On the other hand, though, the habitable areas of Empire’s starships are at least as luxurious – in their own way – as the Enterprise, and have been for quite some time, mass penalty or no mass penalty. (Phoenix Zero, the first orbital flight, described as resembling “an explosion in a girder factory that had previously collided with a chemical plant, sitting atop a giant steel washer”, avoided this, but they’ve been getting steadily more luxurious ever since.)

There are four main reasons behind this:

1. While there is no escaping the Tyranny of the Rocket Equation entirely, it does start looking a mite less tyrannous when you start out with nuclear-pulse (“Orion”) drives as your launchers and move on from there to various other nuclear engines. Also, while you still have to suffer the mass penalty in operation, it helps once you get construction in space going and so don’t have to bring all that mass up from downwell in the first place.

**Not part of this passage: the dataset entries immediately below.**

Lemma missing_executor_resolves_undefined_witness :
  EscalationHandler.executeWithEscalation Examples.handler_config
    Examples.clock Examples.target InheritedExamples.http_alone no_options
    EscalationHandler.initial
  = (EscalationHandler.extend EscalationHandler.initial
       [EscalationHandler.EmitExecutionStart Examples.target "http";
        EscalationHandler.Invoke "http" 0;
        EscalationHandler.EmitEscalation Examples.target "http"
          "browser-light" (Some "Web Unlocker could not handle - Access blocked");
        EscalationHandler.Delay 1000]
       [{| EscalationHandler.entry_url := Examples.target;
           EscalationHandler.fromLevel := "http";
           EscalationHandler.reason :=
             Some "Web Unlocker could not handle - Access blocked";
           EscalationHandler.timestamp := 0 |}],
     EscalationHandler.ResolvedUndefined).
Proof.
  apply (missing_executor_resolves_undefined Examples.handler_config
           Examples.clock Examples.target InheritedExamples.http_alone
           no_options EscalationHandler.initial _ _ "browser-light" 1).
  - refine (arrives_escalated Examples.handler_config Examples.clock
              Examples.target InheritedExamples.http_alone no_options "http" 0
              (Examples.always Examples.blocked) Examples.blocked
              "browser-light" [] [] "browser-light" 1 _ _ _ _ _ _ _).
    + vm_compute. lia.
    + reflexivity.
    + reflexivity.
    + reflexivity.
    + reflexivity.
    + reflexivity.
    + apply arrives_at.
  - reflexivity.
Defined.

(** C10 as stated fails for a level whose name is inherited.  The object
    literal [{}] has no executor of its own for "toString", yet
    [executors['toString']] finds [Object.prototype.toString]: started
    at that level the handler calls it and resolves with an object built
    from the string it returns, not with [undefined]. *)
Lemma inherited_member_is_called :
  (∅ : gmap string (EscalationHandler.executor InheritedExamples.handed_back))
    !! "toString" = None
  /\ EscalationHandler.executeWithEscalation Examples.handler_config
       Examples.clock Examples.target (InheritedExamples.seen ∅)
       InheritedExamples.from_toString EscalationHandler.initial
     = (EscalationHandler.extend EscalationHandler.initial
          [EscalationHandler.EmitExecutionStart Examples.target "toString";
           EscalationHandler.Invoke "toString" 0] [],
        EscalationHandler.Resolved
          {| EscalationHandler.result :=
               InheritedExamples.Text "[object Undefined]";
             EscalationHandler.executionLevel := "toString";
             EscalationHandler.escalationCount := 0 |}).
Proof. split; reflexivity. Qed.




(** ** Claims about the environment analyzer *)

Ltac q_decide :=
  vm_compute in *;
  solve [ reflexivity | discriminate | congruence
        | exfalso; auto | intros; discriminate ].

(** The double-precision analyzer and the rational one take the same
    decisions: same flags, complexity, recommendation, error and
    details, the same answer to [confidence > 0.7], and confidences that
    differ by at most [2^-52]. *)
Lemma binary64_decides_alike (target : string) (fetched : wire) :
  Binary64.requiresJavaScript
    (Binary64.analysis_signals (Binary64.analyze target fetched))
  = EnvironmentAnalyzer.requiresJavaScript
      (EnvironmentAnalyzer.analysis_signals
         (EnvironmentAnalyzer.analyze target fetched))
  /\ Binary64.hasAntiBot
       (Binary64.analysis_signals (Binary64.analyze target fetched))
     = EnvironmentAnalyzer.hasAntiBot
         (EnvironmentAnalyzer.analysis_signals
            (EnvironmentAnalyzer.analyze target fetched))
  /\ Binary64.hasDynamicContent
       (Binary64.analysis_signals (Binary64.analyze target fetched))
     = EnvironmentAnalyzer.hasDynamicContent
         (EnvironmentAnalyzer.analysis_signals
            (EnvironmentAnalyzer.analyze target fetched))
  /\ Binary64.analysis_complexity (Binary64.analyze target fetched)
     = EnvironmentAnalyzer.analysis_complexity
         (EnvironmentAnalyzer.analyze target fetched)
  /\ Binary64.recommendedExecution (Binary64.analyze target fetched)
     = EnvironmentAnalyzer.recommendedExecution
         (EnvironmentAnalyzer.analyze target fetched)
  /\ Binary64.error (Binary64.analyze target fetched)
     = EnvironmentAnalyzer.error (EnvironmentAnalyzer.analyze target fetched)
  /\ Binary64.details (Binary64.analyze target fetched)
     = EnvironmentAnalyzer.details (EnvironmentAnalyzer.analyze target fetched)
  /\ Binary64.too_complex (Binary64.analyze target fetched)
     = HttpExecutor.too_complex (EnvironmentAnalyzer.analyze target fetched)
  /\ exists q,
       Binary64.value
         (Binary64.analysis_confidence (Binary64.analyze target fetched))
       = Some q
       /\ (Qabs (q - EnvironmentAnalyzer.analysis_confidence
                       (EnvironmentAnalyzer.analyze target fetched))
           <= 1 # 4503599627370496)%Q.
Proof.
  destruct fetched as [resp|message];
    [|repeat (split; [reflexivity|]); eexists; split;
      [vm_compute; reflexivity|by vm_compute]].
  unfold Binary64.analyze, EnvironmentAnalyzer.analyze,
    Binary64.analyzeHeaders, EnvironmentAnalyzer.analyzeHeaders.
  destruct (EnvironmentAnalyzer.cloudflare_headers (headers resp)),
    (EnvironmentAnalyzer.protection_headers (headers resp)),
    (data resp) as [html|json len];
    try unfold Binary64.analyzeContent, EnvironmentAnalyzer.analyzeContent;
    try destruct
      (EnvironmentAnalyzer.matches (JS.toLowerCase html)
         EnvironmentAnalyzer.jsFrameworkPatterns),
      (EnvironmentAnalyzer.matches (JS.toLowerCase html)
         EnvironmentAnalyzer.antiBotPatterns),
      (EnvironmentAnalyzer.matches (JS.toLowerCase html)
         EnvironmentAnalyzer.dynamicContentPatterns),
      (EnvironmentAnalyzer.minimal_content html);
    repeat (split; [reflexivity|]); eexists;
    (split; [vm_compute; reflexivity|by vm_compute]).
Qed.




(** ** Claims about drift detection *)

Section StringFacts.

Lemma append_length (s t : string) :
  String.length (s +:+ t) = (String.length s + String.length t)%nat.
Proof. induction s as [|c s IH]; simpl; [reflexivity|]. by rewrite IH. Qed.

Lemma append_inv_tail (s1 s2 t : string) : s1 +:+ t = s2 +:+ t -> s1 = s2.
Proof.
  revert s2. induction s1 as [|a s1 IH]; intros [|c s2] Heq; simpl in Heq.
  - reflexivity.
  - apply (f_equal String.length) in Heq.
    rewrite !append_length in Heq. simpl in Heq. lia.
  - apply (f_equal String.length) in Heq.
    rewrite !append_length in Heq. simpl in Heq. lia.
  - injection Heq as -> Heq. f_equal. by apply IH.
Qed.

End StringFacts.

Section MonitorClaims.
Import EnvironmentMonitor.

Lemma missing_description_inj s1 s2 :
  missing_description s1 = missing_description s2 -> s1 = s2.
Proof.
  unfold missing_description. simpl. intros Heq.
  injection Heq as Heq. by apply append_inv_tail in Heq.
Qed.

Lemma structural_change_spec now target baseline s n :
  structural_change now target baseline (s, n)
  = if (Nat.eqb n 0 && Nat.ltb 0 (stored_count baseline s))%bool
    then Some {| change_url := target; change_timestamp := now;
                 changeType := Structure; change_severity := Warning;
                 description := missing_description s;
                 before := Z.of_nat (stored_count baseline s);
                 after := Z.of_nat n |}
    else None.
Proof. reflexivity. Qed.

Lemma structural_record_for_other now target baseline selector s n c :
  s <> selector ->
  structural_change now target baseline (s, n) = Some c ->
  structural_record_for selector c = false.
Proof.
  rewrite structural_change_spec. intros Hne.
  destruct (_ && _)%bool; [|discriminate]. intros [= <-].
  unfold structural_record_for.
  cbn [description is_structure changeType change_severity is_warning andb].
  destruct (String.eqb_spec (missing_description s) (missing_description selector))
    as [Heq|_]; [|reflexivity].
  apply missing_description_inj in Heq. contradiction.
Qed.

(** No entry of the current check for the selector: no record for it. *)
Lemma no_entry_no_record now target baseline selector (l : list (string * nat)) :
  selector ∉ l.*1 ->
  List.filter (structural_record_for selector)
    (omap (structural_change now target baseline) l) = [].
Proof.
  induction l as [|[s n] l IH]; intros Hnot; [reflexivity|].
  simpl in Hnot. apply not_elem_of_cons in Hnot as [Hne Hnot].
  cbn [omap list_omap].
  destruct (structural_change now target baseline (s, n)) as [c|] eqn:Hc.
  - cbn [List.filter].
    rewrite (structural_record_for_other _ _ _ _ _ _ _ (not_eq_sym Hne) Hc).
    by apply IH.
  - by apply IH.
Qed.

2. Marketing. The Spaceflight Initiative was never a government or a government-supported program, in the Empire’s history. They knew their audience, investors, contributors, etc., and their tastes pretty well, and so they knew perfectly well that to keep the money flowing, it would help if they could make all their spacecraft look as sexy as, say, the Dragon 2.0.

I believe the technical term is "freakin' gorgeous".

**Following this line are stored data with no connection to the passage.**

(** * Wine-quality trainer: a shallow embedding of [train.py]

    The program is glue over pandas, scikit-learn and MLflow.  The embedding
    keeps the control flow of [train.py] (the order of the calls, the
    [with] block around the run body, the [if] guards) and treats the
    libraries as an environment:

    - the tracking store, the file system and the chronological list of
      library calls form an explicit [World];
    - every library call may raise; which call raises what is decided by an
      oracle of the environment ([env_fault]), so that a statement
      quantified over the environment speaks about every failure pattern;
    - values computed by the libraries (the fitted tree, the predictions,
      the metrics, formatted timestamps) are kept symbolic. *)

From stdpp Require Import gmap strings list fin_maps.
From Stdlib Require Import ZArith Permutation.

Local Open Scope string_scope.
Local Open Scope list_scope.

(** ** Python values, exceptions and results *)

(** An exception is identified by its class name; the message is carried
    along but never inspected. *)
Record exn := Exn { exn_class : string; exn_msg : string }.

Inductive result (A : Type) : Type :=
| Ok (a : A)
| Raise (e : exn).
Arguments Ok {A} a.
Arguments Raise {A} e.

(** The values that reach [set_tag], [log_param] and the command line.
    [wine_quality.timestamp_utils] is not part of the sources: the results
    of [fmt_ts_seconds] and [fmt_ts_millis] are kept symbolic, as
    [VFmtSeconds] and [VFmtMillis] of their argument. *)
Inductive PyVal :=
| VNone
| VBool (b : bool)
| VInt (z : Z)
| VStr (s : string)
| VFmtSeconds (v : PyVal)
| VFmtMillis (v : PyVal).

Definition of_opt_str (o : option string) : PyVal :=
  match o with Some s => VStr s | None => VNone end.

Definition of_opt_int (o : option Z) : PyVal :=
  match o with Some z => VInt z | None => VNone end.

(** Python truthiness of an optional string: [None] and [""] are false. *)
Definition truthy (o : option string) : bool :=
  match o with
  | None => false
  | Some s => negb (String.eqb s "")
  end.

(** ** Tables *)

Inductive DType := Int64 | Float64 | Boolean | Object.

Inductive Cell :=
| CInt (z : Z)
| CFloat (literal : string)
| CBool (b : bool)
| CStr (s : string).

(** What the CSV reader produces before an index is attached. *)
Record Table := mkTable {
  t_columns : list (string * DType);
  t_records : list (list Cell)
}.

(** A pandas DataFrame: typed columns, and rows that carry their index
    label. *)
Record DataFrame := mkDF {
  df_columns : list (string * DType);
  df_rows : list (nat * list Cell)
}.

Definition df_index (d : DataFrame) : list nat := (df_rows d).*1.
Definition df_len (d : DataFrame) : nat := length (df_rows d).
Definition column_names (d : DataFrame) : list string := (df_columns d).*1.

(** ** Symbolic results of the estimator and of the metric functions *)

Inductive Model :=
| DecisionTreeRegressor (max_depth : option Z) (max_leaf_nodes : Z)
| Fitted (m : Model) (X y : DataFrame).

Inductive Predictions :=
| Predict (m : Model) (X : DataFrame).

Inductive MetricVal :=
| mean_squared_error (y : DataFrame) (p : Predictions)
| mean_absolute_error (y : DataFrame) (p : Predictions)
| r2_score (y : DataFrame) (p : Predictions)
| np_sqrt (v : MetricVal).

(** ** Model signatures *)

Inductive MlflowType := MLong | MDouble | MBoolean | MString.

Definition mlflow_type (t : DType) : MlflowType :=
  match t with
  | Int64 => MLong
  | Float64 => MDouble
  | Boolean => MBoolean
  | Object => MString
  end.

Inductive OutputSpec :=
| TensorOf (p : Predictions).

Record Signature := mkSignature {
  sig_inputs : list (string * MlflowType);
  sig_outputs : OutputSpec
}.

(** [mlflow.models.signature.infer_signature(model_input, model_output)]:
    one column specification per column of the input frame. *)
Definition infer_signature (model_input : DataFrame) (model_output : Predictions)
  : Signature :=
  {| sig_inputs := map (fun c => (c.1, mlflow_type c.2)) (df_columns model_input);
     sig_outputs := TensorOf model_output |}.

(** ** Files *)

Inductive FileData :=
| FText (s : string)
| FPlot (y : DataFrame) (p : Predictions).

(** ** The tracking store *)

Inductive RunStatus := RUNNING | FINISHED | FAILED.

Inductive Artifact :=
| ASklearnModel (artifact_path : string) (m : Model) (signature : option Signature)
| AOnnxModel (artifact_path : string) (m : Model) (X : DataFrame)
| AFile (local_path : string).

(** The pieces of the f-string that names a run. *)
Record RunName := mkRunName {
  rn_now : PyVal;
  rn_origin : string;
  rn_mlflow_version : string
}.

I believe the technical term is “freakin’ gorgeous”.

3. Crew health. Compared to humans, eldrae need much more personal space. They build bigger to reflect this, ’cause living all piled up on top of each other like we do in cities – and in European cities, especially, in my experience – is just intensely stressful and unpleasant for them – a typical apartment size there, for example, is the quarter-floor or double quarter-floor. Which is one thing if you’re just making a relatively short orbital flight (although still hardly pleasant), but once you’re going to be asking people to live in a starship for weeks or months at a time, not making it big and comfortable is just asking for cabin fever to the point of outright psychosis.

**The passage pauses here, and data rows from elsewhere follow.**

(** X14: the table of the first tab shows rows of the frequency table
    and nothing else: every shown row is the projection of a row of the
    frequency table that passes the four select boxes, the shown rows
    are still sorted by sample, then population, an empty population
    selection shows what selecting every population shows, and the
    "Samples" metric never exceeds "Records". *)
Theorem display_is_part_of_table (str_contains : string -> string -> bool)
  (st : Store) (sel : Selection) (search : string) (pops : list string) :
  let table := get_frequency_table st in
  let filtered := apply_filters sel table in
  let shown := display_df str_contains filtered search pops in
  (forall r, In r filtered <->
     In r table /\
     (sel_project sel = "All"%string \/ Freq.project_id r = sel_project sel) /\
     (sel_condition sel = "All"%string \/ Freq.condition r = sel_condition sel) /\
     (sel_treatment sel = Some "All"%string \/
      (sel_treatment sel <> None /\ Freq.treatment r = sel_treatment sel)) /\
     (sel_sample_type sel = "All"%string
      \/ Freq.sample_type r = sel_sample_type sel)) /\
  (forall d, In d shown -> exists r, In r filtered /\ d = select_display r) /\
  StronglySorted (fun a b => lex_le (display_key a) (display_key b)) shown /\
  display_df str_contains filtered search []
  = display_df str_contains filtered search (all_pops filtered) /\
  (samples_metric filtered <= records_metric filtered)%nat.
Proof.
  intros table filtered shown. split; [| split; [| split; [| split]]].
  - intros r. unfold filtered, apply_filters.
    rewrite filter_unless_all_In, filter_treatment_In, !filter_unless_all_In.
    tauto.
  - intros d I. unfold shown, display_df in I.
    assert (J : In d (map select_display filtered)).
    { destruct pops as [| p ps].
      - destruct (String.eqb search ""); [exact I |].
        apply filter_In in I. apply I.
      - apply filter_In in I. destruct I as [I _].
        destruct (String.eqb search ""); [exact I |].
        apply filter_In in I. apply I. }
    apply in_map_iff in J. destruct J as [r [<- Ir]].
    exists r. split; [exact Ir | reflexivity].
  - assert (S : StronglySorted (fun a b => lex_le (display_key a) (display_key b))
                  (map select_display filtered)).
    { apply StronglySorted_map. unfold filtered.
      apply (apply_filters_sorted
               (fun a b => lex_le (display_key (select_display a))
                                  (display_key (select_display b)))).
      apply (sort_by_key_sorted freq_key). }
    unfold shown, display_df.
    destruct pops as [| p ps]; [| apply StronglySorted_filter];
      (destruct (String.eqb search ""); [exact S | apply StronglySorted_filter; exact S]).
  - unfold display_df.
    destruct (all_pops filtered) as [| p ps] eqn:A; [reflexivity |].
    symmetry. apply filter_keeps_all. intros d I.
    assert (J : In d (map select_display filtered)).
    { destruct (String.eqb search ""); [exact I |].
      apply filter_In in I. apply I. }
    apply in_map_iff in J. destruct J as [r [<- Ir]].
    apply existsb_exists. exists (Freq.population r).
    split; [| apply String.eqb_refl].
    rewrite <- A. unfold all_pops, unique.
    apply (Permutation_in _ (Permutation_sym (sort_by_perm String.leb _))).
    apply nodup_In. apply in_map. exact Ir.
  - unfold samples_metric, records_metric, unique.
    rewrite <- (length_map Freq.sample filtered). apply nodup_length_le.
Qed.

Lemma display_is_part_of_table_witness :
  let shown :=
    display_df (fun _ _ => true)
      (apply_filters prj1_selection (get_frequency_table demo_store))
      "" ["b_cell"%string] in
  map Display.sample shown = ["s1"; "s2"; "s3"]%string /\
  StronglySorted (fun a b => lex_le (display_key a) (display_key b)) shown /\
  forall d, In d shown ->
    exists r, In r (apply_filters prj1_selection (get_frequency_table demo_store))
              /\ d = select_display r.
Proof.
  pose proof (display_is_part_of_table (fun _ _ => true) demo_store
                prj1_selection "" ["b_cell"%string]) as H.
  cbv zeta in H. destruct H as [_ [M [S _]]].
  split; [vm_compute; reflexivity |]. split; [exact S | exact M].
Defined.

And on that note, it’s also much, much cheaper to pay people to invent creative super-light materials like glassboard and aerogel, etc., than it is to pay the medical bills – or pay people enough to be willing to do it in the first place. The supply of people willing to put up with terrible conditions for the sake of going to space will always be smaller than the supply of people excited about going to space in comfort, which is important once your promises inevitably dwindle from “you could be the first soph on the moon!” to “you could be the 17th soph to service Geostationary Communications Satellite #5”.

4. Sybarites. The Imperials have been a decadent bunch of folks for as long as they’ve existed. Certain comforts and, y’know, standards of civilized living are expected as the default, and everyone knows this. So, if the Initiative is spending twenty-two billion esteyn on its lunar mission, its Directorate aren’t even going to think twice before signing the check for another two billion on top in luxuries, decent-sized cabins to put them in, and extra propellant to lift said luxuries and cabins, allocated to “crew comfort and marketing”. In their civilizational paradigm, it’s just good business.